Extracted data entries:
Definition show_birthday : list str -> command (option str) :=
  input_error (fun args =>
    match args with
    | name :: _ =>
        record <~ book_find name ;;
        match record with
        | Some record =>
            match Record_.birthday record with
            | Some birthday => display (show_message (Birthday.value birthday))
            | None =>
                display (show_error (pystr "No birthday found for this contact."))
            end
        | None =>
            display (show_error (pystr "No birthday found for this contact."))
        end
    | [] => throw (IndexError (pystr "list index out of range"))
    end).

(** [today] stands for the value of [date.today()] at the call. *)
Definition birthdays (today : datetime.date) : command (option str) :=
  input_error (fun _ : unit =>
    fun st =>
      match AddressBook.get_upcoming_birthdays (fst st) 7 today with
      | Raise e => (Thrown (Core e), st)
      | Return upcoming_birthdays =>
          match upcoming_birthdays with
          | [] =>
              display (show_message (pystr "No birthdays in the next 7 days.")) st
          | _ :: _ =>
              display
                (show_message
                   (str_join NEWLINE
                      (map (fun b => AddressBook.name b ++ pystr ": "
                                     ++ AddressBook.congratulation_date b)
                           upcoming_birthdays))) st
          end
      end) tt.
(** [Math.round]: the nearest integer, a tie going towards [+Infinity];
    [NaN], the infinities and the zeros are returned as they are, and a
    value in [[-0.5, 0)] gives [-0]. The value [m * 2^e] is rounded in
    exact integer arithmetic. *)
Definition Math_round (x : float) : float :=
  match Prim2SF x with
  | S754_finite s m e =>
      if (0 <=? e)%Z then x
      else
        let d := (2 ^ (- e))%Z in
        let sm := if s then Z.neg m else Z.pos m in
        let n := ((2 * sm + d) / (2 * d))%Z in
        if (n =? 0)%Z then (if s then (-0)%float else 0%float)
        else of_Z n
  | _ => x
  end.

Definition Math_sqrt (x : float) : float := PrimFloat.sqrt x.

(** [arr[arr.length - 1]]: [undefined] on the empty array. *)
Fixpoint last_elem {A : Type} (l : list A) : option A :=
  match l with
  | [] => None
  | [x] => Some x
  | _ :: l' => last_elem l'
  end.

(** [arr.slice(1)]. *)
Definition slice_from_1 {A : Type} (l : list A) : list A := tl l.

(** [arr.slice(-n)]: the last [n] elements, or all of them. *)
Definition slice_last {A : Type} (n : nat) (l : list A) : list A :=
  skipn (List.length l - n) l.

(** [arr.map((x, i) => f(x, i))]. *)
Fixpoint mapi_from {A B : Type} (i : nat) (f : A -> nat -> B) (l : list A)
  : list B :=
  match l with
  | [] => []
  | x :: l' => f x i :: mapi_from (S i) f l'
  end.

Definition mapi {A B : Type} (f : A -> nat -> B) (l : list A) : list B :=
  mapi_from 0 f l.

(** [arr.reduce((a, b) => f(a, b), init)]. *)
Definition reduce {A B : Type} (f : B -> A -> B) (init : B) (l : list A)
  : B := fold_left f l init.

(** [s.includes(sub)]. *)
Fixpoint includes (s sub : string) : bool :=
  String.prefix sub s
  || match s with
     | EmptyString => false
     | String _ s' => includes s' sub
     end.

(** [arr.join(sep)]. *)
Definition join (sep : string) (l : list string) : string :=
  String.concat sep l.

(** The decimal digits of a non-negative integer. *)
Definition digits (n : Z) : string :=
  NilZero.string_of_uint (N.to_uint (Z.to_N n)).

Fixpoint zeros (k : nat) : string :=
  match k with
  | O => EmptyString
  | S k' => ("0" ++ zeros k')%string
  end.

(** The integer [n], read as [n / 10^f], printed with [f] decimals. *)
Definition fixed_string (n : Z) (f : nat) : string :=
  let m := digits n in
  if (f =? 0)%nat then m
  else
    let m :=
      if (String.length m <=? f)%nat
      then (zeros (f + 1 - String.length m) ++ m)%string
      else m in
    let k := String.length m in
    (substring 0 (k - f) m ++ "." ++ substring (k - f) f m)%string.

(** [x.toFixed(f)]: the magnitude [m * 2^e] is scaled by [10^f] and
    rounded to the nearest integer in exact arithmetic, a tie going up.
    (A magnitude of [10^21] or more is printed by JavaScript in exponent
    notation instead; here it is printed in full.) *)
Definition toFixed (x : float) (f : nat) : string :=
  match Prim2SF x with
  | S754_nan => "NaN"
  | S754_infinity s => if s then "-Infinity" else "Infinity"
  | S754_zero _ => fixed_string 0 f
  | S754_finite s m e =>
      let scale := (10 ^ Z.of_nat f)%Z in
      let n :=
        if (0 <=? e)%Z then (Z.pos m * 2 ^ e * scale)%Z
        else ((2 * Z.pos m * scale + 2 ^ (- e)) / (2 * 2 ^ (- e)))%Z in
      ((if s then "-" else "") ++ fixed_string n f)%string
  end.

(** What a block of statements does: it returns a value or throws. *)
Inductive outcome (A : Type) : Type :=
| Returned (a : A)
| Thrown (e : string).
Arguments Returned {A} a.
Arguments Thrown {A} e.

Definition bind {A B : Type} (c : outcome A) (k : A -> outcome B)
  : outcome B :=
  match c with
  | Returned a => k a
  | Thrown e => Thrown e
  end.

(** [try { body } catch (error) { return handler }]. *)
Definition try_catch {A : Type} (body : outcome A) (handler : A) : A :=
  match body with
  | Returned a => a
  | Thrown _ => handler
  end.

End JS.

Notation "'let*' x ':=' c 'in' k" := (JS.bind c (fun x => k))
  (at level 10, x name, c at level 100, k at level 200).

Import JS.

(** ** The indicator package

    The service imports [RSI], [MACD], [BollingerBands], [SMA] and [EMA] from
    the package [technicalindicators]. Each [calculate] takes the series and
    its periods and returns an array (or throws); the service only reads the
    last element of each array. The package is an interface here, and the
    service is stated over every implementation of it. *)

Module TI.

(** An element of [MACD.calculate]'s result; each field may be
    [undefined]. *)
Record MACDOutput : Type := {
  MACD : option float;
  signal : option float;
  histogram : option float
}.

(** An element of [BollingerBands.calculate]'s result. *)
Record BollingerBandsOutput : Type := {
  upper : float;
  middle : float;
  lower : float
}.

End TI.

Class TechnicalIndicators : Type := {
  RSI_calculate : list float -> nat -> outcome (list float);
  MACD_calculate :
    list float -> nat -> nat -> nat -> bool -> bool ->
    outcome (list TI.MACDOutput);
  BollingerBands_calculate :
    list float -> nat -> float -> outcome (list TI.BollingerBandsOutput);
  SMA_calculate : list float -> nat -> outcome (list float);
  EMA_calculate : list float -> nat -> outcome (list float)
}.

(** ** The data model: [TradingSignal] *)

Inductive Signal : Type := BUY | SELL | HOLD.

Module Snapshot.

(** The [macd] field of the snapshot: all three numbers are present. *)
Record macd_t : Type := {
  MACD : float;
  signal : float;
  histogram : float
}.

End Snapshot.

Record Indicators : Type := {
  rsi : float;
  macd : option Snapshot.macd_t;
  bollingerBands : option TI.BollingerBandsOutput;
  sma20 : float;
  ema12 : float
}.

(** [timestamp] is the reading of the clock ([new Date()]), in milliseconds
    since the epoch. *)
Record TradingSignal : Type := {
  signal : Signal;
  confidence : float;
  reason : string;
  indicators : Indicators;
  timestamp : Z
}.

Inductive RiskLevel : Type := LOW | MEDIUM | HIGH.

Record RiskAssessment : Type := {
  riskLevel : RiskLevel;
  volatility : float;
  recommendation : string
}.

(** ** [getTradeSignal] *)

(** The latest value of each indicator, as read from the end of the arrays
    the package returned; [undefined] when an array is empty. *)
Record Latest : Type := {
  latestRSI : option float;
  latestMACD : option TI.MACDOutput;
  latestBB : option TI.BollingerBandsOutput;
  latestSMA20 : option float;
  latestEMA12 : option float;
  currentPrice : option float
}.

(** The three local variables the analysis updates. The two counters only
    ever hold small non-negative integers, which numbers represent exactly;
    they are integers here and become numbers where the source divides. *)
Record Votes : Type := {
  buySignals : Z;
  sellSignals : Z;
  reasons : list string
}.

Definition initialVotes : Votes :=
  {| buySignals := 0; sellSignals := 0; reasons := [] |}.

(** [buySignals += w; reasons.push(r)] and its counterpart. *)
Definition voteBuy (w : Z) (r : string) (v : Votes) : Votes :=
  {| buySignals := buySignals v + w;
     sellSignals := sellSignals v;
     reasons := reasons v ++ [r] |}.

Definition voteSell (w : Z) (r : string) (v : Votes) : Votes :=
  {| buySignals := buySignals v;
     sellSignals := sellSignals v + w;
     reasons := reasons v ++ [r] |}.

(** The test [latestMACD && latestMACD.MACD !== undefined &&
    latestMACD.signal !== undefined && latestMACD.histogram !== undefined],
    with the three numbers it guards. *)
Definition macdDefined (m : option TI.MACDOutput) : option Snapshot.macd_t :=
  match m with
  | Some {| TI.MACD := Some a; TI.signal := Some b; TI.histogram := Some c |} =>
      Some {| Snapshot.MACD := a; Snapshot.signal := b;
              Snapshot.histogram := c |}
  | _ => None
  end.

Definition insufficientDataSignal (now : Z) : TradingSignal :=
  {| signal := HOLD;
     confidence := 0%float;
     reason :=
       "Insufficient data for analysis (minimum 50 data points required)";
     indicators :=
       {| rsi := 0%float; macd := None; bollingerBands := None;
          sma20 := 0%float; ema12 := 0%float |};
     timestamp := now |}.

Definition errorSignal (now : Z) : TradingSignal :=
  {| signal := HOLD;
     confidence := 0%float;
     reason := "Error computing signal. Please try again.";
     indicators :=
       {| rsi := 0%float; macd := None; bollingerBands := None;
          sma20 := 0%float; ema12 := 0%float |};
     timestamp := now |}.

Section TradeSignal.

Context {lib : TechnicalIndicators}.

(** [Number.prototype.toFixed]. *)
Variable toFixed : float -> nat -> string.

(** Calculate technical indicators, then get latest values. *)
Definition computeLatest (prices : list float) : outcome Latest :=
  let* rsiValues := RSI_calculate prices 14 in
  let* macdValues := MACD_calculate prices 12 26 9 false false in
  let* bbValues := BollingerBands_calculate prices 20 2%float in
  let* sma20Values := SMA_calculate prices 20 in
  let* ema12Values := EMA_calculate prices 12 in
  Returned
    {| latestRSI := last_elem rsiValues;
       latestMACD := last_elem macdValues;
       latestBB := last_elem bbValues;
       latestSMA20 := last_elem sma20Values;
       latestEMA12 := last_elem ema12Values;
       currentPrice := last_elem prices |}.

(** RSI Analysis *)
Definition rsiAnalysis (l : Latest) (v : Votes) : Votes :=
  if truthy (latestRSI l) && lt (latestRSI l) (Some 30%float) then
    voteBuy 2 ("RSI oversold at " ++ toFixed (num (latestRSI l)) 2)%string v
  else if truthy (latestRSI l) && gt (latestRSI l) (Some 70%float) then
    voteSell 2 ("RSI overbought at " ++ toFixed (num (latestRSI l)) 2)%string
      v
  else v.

Work to complete: Transcribe each line of the data above, unaltered, from the one where "MACD : option float;" appears to the one where "End Snapshot." appears, inclusive of both.

Answer box:
  MACD : option float;
  signal : option float;
  histogram : option float
}.

(** An element of [BollingerBands.calculate]'s result. *)
Record BollingerBandsOutput : Type := {
  upper : float;
  middle : float;
  lower : float
}.

End TI.

Class TechnicalIndicators : Type := {
  RSI_calculate : list float -> nat -> outcome (list float);
  MACD_calculate :
    list float -> nat -> nat -> nat -> bool -> bool ->
    outcome (list TI.MACDOutput);
  BollingerBands_calculate :
    list float -> nat -> float -> outcome (list TI.BollingerBandsOutput);
  SMA_calculate : list float -> nat -> outcome (list float);
  EMA_calculate : list float -> nat -> outcome (list float)
}.

(** ** The data model: [TradingSignal] *)

Inductive Signal : Type := BUY | SELL | HOLD.

Module Snapshot.

(** The [macd] field of the snapshot: all three numbers are present. *)
Record macd_t : Type := {
  MACD : float;
  signal : float;
  histogram : float
}.

End Snapshot.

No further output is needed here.